▶ DIRECTIONS: Copy out all of the data below exactly, so that no word differs from the original.

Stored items
********
(** * Jobify server actions (utils/actions.ts): a shallow embedding

    The server actions of the job tracker are embedded as functions in a
    small state-and-exception monad over the server's world: the Clerk
    session, the clock, the [Job] table reached through Prisma, and a
    schedule of storage faults.  Thrown values (Prisma errors, Zod errors
    and Next.js' [redirect], which is a throw) are the [Exn] type. *)

From Stdlib Require Import ZArith String Ascii List Lia Sorting.Sorted Permutation.
From stdpp Require Import base gmap strings list sorting.

Local Open Scope string_scope.
Local Open Scope list_scope.
Local Open Scope Z_scope.

(** ** JavaScript values used by the actions *)

(** A [Date] is kept as the calendar fields dayjs reads from it in the
    server's time zone ([$y], [$M] counted from 0, [$D]) and the time of day
    in milliseconds.  The zone has a fixed offset, so instants compare as
    these tuples, lexicographically. *)
Record Date := mkDate { year : Z; month : Z; day : Z; tod : Z }.

Definition Date_compare (a b : Date) : comparison :=
  match year a ?= year b with
  | Eq => match month a ?= month b with
          | Eq => match day a ?= day b with
                  | Eq => tod a ?= tod b
                  | c => c
                  end
          | c => c
          end
  | c => c
  end.

Definition Date_leb (a b : Date) : bool :=
  match Date_compare a b with Gt => false | _ => true end.

Definition Date_le (a b : Date) : Prop := Date_leb a b = true.

#[global] Instance Date_le_dec a b : Decision (Date_le a b) :=
  decide (Date_leb a b = true).

(** Calendar fields of a real date: month index 0..11. *)
Definition valid_month (d : Date) : Prop := 0 <= month d <= 11.

(** [String.prototype.toLowerCase] on the ASCII range; other code units are
    left as they are (none of them lower-cases to an ASCII letter of the
    three status names). *)
Definition lower_ascii (c : ascii) : ascii :=
  let n := nat_of_ascii c in
  if ((65 <=? n)%nat && (n <=? 90)%nat)%bool then ascii_of_nat (n + 32) else c.

Fixpoint toLowerCase (s : string) : string :=
  match s with
  | EmptyString => EmptyString
  | String c r => String (lower_ascii c) (toLowerCase r)
  end.

(** [hay.includes(needle)]: exact (case-sensitive) substring test. *)
Fixpoint includes (needle hay : string) : bool :=
  String.prefix needle hay
  || match hay with
     | EmptyString => false
     | String _ r => includes needle r
     end.

(** [s LIKE p] of PostgreSQL, case-sensitive: [%] stands for any run of
    characters, [_] for any one character, and a backslash takes the
    character after it literally.  (A pattern that ends in a lone backslash
    is an error there; the patterns built below end in [%].) *)
Fixpoint like (p s : string) {struct p} : bool :=
  match p with
  | EmptyString => match s with EmptyString => true | String _ _ => false end
  | String c p' =>
      if Ascii.eqb c "%" then
        (fix any (t : string) : bool :=
           like p' t
           || match t with
              | EmptyString => false
              | String _ t' => any t'
              end) s
      else if Ascii.eqb c "_" then
        match s with
        | String _ s' => like p' s'
        | EmptyString => false
        end
      else if Ascii.eqb c "\" then
        match p' with
        | String e p'' =>
            match s with
            | String d s' => Ascii.eqb e d && like p'' s'
            | EmptyString => false
            end
        | EmptyString => false
        end
      else
        match s with
        | String d s' => Ascii.eqb c d && like p' s'
        | EmptyString => false
        end
  end.

(** What [contains: term] asks of a column on PostgreSQL: [LIKE '%term%']
    with the term put into the pattern as it is, so that [%], [_] and the
    backslash in the term act as they do in a pattern. *)
Definition like_contains (term v : string) : bool :=
  like ("%" +:+ term +:+ "%") v.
********
▶ WRITTEN ANSWER:
(** * Jobify server actions (utils/actions.ts): a shallow embedding

    The server actions of the job tracker are embedded as functions in a
    small state-and-exception monad over the server's world: the Clerk
    session, the clock, the [Job] table reached through Prisma, and a
    schedule of storage faults.  Thrown values (Prisma errors, Zod errors
    and Next.js' [redirect], which is a throw) are the [Exn] type. *)

From Stdlib Require Import ZArith String Ascii List Lia Sorting.Sorted Permutation.
From stdpp Require Import base gmap strings list sorting.

Local Open Scope string_scope.
Local Open Scope list_scope.
Local Open Scope Z_scope.

(** ** JavaScript values used by the actions *)

(** A [Date] is kept as the calendar fields dayjs reads from it in the
    server's time zone ([$y], [$M] counted from 0, [$D]) and the time of day
    in milliseconds.  The zone has a fixed offset, so instants compare as
    these tuples, lexicographically. *)
Record Date := mkDate { year : Z; month : Z; day : Z; tod : Z }.

Definition Date_compare (a b : Date) : comparison :=
  match year a ?= year b with
  | Eq => match month a ?= month b with
          | Eq => match day a ?= day b with
                  | Eq => tod a ?= tod b
                  | c => c
                  end
          | c => c
          end
  | c => c
  end.

Definition Date_leb (a b : Date) : bool :=
  match Date_compare a b with Gt => false | _ => true end.

Definition Date_le (a b : Date) : Prop := Date_leb a b = true.

#[global] Instance Date_le_dec a b : Decision (Date_le a b) :=
  decide (Date_leb a b = true).

(** Calendar fields of a real date: month index 0..11. *)
Definition valid_month (d : Date) : Prop := 0 <= month d <= 11.

(** [String.prototype.toLowerCase] on the ASCII range; other code units are
    left as they are (none of them lower-cases to an ASCII letter of the
    three status names). *)
Definition lower_ascii (c : ascii) : ascii :=
  let n := nat_of_ascii c in
  if ((65 <=? n)%nat && (n <=? 90)%nat)%bool then ascii_of_nat (n + 32) else c.

Fixpoint toLowerCase (s : string) : string :=
  match s with
  | EmptyString => EmptyString
  | String c r => String (lower_ascii c) (toLowerCase r)
  end.

(** [hay.includes(needle)]: exact (case-sensitive) substring test. *)
Fixpoint includes (needle hay : string) : bool :=
  String.prefix needle hay
  || match hay with
     | EmptyString => false
     | String _ r => includes needle r
     end.

(** [s LIKE p] of PostgreSQL, case-sensitive: [%] stands for any run of
    characters, [_] for any one character, and a backslash takes the
    character after it literally.  (A pattern that ends in a lone backslash
    is an error there; the patterns built below end in [%].) *)
Fixpoint like (p s : string) {struct p} : bool :=
  match p with
  | EmptyString => match s with EmptyString => true | String _ _ => false end
  | String c p' =>
      if Ascii.eqb c "%" then
        (fix any (t : string) : bool :=
           like p' t
           || match t with
              | EmptyString => false
              | String _ t' => any t'
              end) s
      else if Ascii.eqb c "_" then
        match s with
        | String _ s' => like p' s'
        | EmptyString => false
        end
      else if Ascii.eqb c "\" then
        match p' with
        | String e p'' =>
            match s with
            | String d s' => Ascii.eqb e d && like p'' s'
            | EmptyString => false
            end
        | EmptyString => false
        end
      else
        match s with
        | String d s' => Ascii.eqb c d && like p' s'
        | EmptyString => false
        end
  end.

(** What [contains: term] asks of a column on PostgreSQL: [LIKE '%term%']
    with the term put into the pattern as it is, so that [%], [_] and the
    backslash in the term act as they do in a pattern. *)
Definition like_contains (term v : string) : bool :=
  like ("%" +:+ term +:+ "%") v.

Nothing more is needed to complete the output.